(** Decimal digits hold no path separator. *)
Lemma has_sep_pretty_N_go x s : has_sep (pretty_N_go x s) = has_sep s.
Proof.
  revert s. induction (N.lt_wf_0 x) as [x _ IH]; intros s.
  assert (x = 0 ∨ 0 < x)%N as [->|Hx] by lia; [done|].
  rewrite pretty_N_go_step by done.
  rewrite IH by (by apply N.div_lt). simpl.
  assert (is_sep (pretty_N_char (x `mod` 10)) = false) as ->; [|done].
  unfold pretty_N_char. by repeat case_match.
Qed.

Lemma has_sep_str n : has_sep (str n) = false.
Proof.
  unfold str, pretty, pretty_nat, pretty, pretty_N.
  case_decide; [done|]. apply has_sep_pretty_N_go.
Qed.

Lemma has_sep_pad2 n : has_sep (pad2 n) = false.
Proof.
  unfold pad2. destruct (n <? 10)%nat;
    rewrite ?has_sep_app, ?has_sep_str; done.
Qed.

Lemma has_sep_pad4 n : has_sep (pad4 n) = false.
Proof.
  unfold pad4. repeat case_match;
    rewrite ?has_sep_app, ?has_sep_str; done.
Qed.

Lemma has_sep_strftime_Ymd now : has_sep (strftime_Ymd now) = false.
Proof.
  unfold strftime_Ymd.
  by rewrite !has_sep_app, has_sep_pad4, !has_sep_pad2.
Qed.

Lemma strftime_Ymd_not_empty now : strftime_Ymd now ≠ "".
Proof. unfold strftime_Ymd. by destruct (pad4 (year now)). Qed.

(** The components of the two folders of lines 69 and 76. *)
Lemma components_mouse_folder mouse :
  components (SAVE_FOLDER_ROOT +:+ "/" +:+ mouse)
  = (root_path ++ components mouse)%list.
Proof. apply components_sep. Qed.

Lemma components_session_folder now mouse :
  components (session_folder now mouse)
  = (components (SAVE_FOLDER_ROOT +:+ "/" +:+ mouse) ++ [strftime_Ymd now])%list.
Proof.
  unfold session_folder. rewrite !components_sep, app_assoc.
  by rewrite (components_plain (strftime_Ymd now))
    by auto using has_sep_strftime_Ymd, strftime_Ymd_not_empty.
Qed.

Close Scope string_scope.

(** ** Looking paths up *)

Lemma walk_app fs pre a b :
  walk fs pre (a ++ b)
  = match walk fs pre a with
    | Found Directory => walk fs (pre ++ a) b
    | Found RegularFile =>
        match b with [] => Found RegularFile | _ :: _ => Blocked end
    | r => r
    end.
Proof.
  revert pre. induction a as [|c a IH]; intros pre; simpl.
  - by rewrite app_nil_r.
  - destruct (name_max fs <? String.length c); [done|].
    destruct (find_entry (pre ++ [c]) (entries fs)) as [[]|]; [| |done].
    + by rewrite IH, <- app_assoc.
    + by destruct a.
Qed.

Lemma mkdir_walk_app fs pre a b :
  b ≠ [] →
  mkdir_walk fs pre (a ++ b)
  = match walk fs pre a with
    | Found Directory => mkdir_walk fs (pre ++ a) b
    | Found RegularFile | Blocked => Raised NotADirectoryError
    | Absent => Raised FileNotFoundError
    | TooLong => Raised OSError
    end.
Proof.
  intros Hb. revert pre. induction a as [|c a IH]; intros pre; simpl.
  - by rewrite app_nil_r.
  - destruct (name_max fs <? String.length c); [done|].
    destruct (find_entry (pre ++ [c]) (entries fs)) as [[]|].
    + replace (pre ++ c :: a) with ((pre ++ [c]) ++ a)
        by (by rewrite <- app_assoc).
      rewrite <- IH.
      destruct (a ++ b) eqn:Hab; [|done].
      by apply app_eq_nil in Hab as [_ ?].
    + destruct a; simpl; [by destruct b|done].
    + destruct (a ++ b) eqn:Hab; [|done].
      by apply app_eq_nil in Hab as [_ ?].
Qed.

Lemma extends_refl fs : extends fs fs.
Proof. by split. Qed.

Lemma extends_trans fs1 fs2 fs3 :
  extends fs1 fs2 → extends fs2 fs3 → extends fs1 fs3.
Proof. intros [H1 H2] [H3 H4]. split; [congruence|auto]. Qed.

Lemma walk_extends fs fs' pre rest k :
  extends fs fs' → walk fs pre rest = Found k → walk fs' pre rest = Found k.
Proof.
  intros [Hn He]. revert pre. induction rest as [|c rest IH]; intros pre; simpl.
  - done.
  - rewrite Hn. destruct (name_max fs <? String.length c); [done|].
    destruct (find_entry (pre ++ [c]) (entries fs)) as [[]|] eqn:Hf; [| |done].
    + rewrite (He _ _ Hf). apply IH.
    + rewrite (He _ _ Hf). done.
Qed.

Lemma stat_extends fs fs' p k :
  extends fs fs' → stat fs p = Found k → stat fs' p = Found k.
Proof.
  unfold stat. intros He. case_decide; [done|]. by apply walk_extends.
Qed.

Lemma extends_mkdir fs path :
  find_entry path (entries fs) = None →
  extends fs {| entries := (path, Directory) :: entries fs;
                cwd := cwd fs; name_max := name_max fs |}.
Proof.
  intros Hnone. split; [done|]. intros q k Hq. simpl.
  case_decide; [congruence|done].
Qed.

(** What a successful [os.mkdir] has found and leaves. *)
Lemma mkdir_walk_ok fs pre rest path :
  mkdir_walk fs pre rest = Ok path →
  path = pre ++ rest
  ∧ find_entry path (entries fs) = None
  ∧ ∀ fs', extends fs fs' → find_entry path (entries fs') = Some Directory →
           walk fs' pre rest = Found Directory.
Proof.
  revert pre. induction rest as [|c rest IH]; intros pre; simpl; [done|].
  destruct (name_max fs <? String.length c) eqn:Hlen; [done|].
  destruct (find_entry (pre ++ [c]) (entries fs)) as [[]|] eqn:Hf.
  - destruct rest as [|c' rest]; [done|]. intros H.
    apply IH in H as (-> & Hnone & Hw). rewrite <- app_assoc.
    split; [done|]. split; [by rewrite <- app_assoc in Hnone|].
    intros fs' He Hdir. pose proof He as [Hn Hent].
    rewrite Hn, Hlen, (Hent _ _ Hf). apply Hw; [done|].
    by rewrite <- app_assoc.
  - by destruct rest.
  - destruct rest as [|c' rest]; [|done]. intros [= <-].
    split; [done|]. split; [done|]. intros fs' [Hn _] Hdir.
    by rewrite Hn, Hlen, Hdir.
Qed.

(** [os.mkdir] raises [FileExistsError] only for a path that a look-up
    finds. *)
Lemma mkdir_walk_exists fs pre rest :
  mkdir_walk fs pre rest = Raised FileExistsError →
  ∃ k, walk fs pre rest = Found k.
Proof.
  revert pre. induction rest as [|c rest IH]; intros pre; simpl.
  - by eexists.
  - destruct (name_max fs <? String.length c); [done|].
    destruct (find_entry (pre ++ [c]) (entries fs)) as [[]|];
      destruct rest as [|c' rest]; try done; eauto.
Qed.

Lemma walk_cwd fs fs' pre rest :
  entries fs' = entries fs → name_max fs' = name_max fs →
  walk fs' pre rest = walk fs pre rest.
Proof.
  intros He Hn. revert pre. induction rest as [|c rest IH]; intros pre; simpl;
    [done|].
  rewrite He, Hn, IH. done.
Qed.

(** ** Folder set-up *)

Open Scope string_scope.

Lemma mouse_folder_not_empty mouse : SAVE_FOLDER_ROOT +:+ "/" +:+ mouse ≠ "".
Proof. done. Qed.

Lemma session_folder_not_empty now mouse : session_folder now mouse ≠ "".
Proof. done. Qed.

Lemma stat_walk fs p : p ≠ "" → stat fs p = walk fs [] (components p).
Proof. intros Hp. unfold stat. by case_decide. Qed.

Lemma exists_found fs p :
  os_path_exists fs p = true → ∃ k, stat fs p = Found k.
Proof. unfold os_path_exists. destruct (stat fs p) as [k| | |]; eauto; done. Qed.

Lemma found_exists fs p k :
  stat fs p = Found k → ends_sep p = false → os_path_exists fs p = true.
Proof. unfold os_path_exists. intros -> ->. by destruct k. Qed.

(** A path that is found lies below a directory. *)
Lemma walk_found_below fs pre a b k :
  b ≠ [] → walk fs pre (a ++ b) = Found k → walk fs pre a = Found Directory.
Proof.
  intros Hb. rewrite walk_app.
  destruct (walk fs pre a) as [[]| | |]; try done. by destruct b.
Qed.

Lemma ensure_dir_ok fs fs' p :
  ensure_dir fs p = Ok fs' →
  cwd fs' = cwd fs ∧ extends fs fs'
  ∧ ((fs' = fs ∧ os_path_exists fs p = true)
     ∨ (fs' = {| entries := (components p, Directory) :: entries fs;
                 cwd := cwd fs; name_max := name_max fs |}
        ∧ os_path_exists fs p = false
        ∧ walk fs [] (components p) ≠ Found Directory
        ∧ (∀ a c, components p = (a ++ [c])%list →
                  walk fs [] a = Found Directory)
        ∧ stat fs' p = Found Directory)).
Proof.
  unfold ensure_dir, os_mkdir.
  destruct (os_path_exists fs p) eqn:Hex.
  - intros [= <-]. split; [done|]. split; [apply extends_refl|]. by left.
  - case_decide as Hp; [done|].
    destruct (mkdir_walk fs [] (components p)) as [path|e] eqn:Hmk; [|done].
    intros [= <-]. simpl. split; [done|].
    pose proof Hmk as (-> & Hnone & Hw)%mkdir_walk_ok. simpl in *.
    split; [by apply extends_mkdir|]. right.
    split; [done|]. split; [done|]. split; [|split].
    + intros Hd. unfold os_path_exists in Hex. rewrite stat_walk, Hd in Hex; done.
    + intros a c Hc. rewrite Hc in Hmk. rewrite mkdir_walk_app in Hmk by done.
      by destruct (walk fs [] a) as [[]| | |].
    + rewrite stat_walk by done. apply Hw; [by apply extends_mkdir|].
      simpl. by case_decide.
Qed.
•••••
» What you have to do: Which lines in the records above contain the string "list"? Copy each one.

» Response box:
  = (root_path ++ components mouse)%list.
  = (components (SAVE_FOLDER_ROOT +:+ "/" +:+ mouse) ++ [strftime_Ymd now])%list.
        ∧ (∀ a c, components p = (a ++ [c])%list →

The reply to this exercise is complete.